*** Input ***

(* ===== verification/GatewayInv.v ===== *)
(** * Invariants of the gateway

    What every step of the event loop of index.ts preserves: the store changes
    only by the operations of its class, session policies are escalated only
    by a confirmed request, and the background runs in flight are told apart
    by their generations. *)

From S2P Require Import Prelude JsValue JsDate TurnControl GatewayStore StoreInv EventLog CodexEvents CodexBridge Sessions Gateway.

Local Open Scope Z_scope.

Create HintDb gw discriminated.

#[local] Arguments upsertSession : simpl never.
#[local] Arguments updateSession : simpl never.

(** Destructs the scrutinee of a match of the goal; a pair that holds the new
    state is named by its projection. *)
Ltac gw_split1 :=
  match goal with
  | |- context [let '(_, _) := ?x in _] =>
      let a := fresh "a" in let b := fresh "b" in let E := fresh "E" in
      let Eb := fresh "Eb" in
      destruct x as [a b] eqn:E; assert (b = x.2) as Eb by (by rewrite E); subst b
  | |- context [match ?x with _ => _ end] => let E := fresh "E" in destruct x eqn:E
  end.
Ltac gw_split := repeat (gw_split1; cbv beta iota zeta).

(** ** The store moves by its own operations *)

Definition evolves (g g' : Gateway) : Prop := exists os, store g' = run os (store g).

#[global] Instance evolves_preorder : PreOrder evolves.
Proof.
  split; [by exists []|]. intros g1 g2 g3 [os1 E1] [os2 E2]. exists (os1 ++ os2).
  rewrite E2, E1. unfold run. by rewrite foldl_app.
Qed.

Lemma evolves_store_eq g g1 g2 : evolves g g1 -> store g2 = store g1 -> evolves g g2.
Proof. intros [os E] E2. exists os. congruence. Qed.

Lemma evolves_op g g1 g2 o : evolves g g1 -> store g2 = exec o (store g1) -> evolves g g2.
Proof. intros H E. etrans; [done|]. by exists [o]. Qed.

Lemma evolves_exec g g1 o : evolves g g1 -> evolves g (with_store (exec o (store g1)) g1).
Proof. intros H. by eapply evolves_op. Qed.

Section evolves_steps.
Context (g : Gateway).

***

[Try it]: Starting at the line above that holds "let Eb := fresh" and ending at the line that holds "Lemma evolves_exec g", transcribe each line exactly and include no other lines.

[Reply]:
      let Eb := fresh "Eb" in
      destruct x as [a b] eqn:E; assert (b = x.2) as Eb by (by rewrite E); subst b
  | |- context [match ?x with _ => _ end] => let E := fresh "E" in destruct x eqn:E
  end.
Ltac gw_split := repeat (gw_split1; cbv beta iota zeta).

(** ** The store moves by its own operations *)

Definition evolves (g g' : Gateway) : Prop := exists os, store g' = run os (store g).

#[global] Instance evolves_preorder : PreOrder evolves.
Proof.
  split; [by exists []|]. intros g1 g2 g3 [os1 E1] [os2 E2]. exists (os1 ++ os2).
  rewrite E2, E1. unfold run. by rewrite foldl_app.
Qed.

Lemma evolves_store_eq g g1 g2 : evolves g g1 -> store g2 = store g1 -> evolves g g2.
Proof. intros [os E] E2. exists os. congruence. Qed.

Lemma evolves_op g g1 g2 o : evolves g g1 -> store g2 = exec o (store g1) -> evolves g g2.
Proof. intros H E. etrans; [done|]. by exists [o]. Qed.

Lemma evolves_exec g g1 o : evolves g g1 -> evolves g (with_store (exec o (store g1)) g1).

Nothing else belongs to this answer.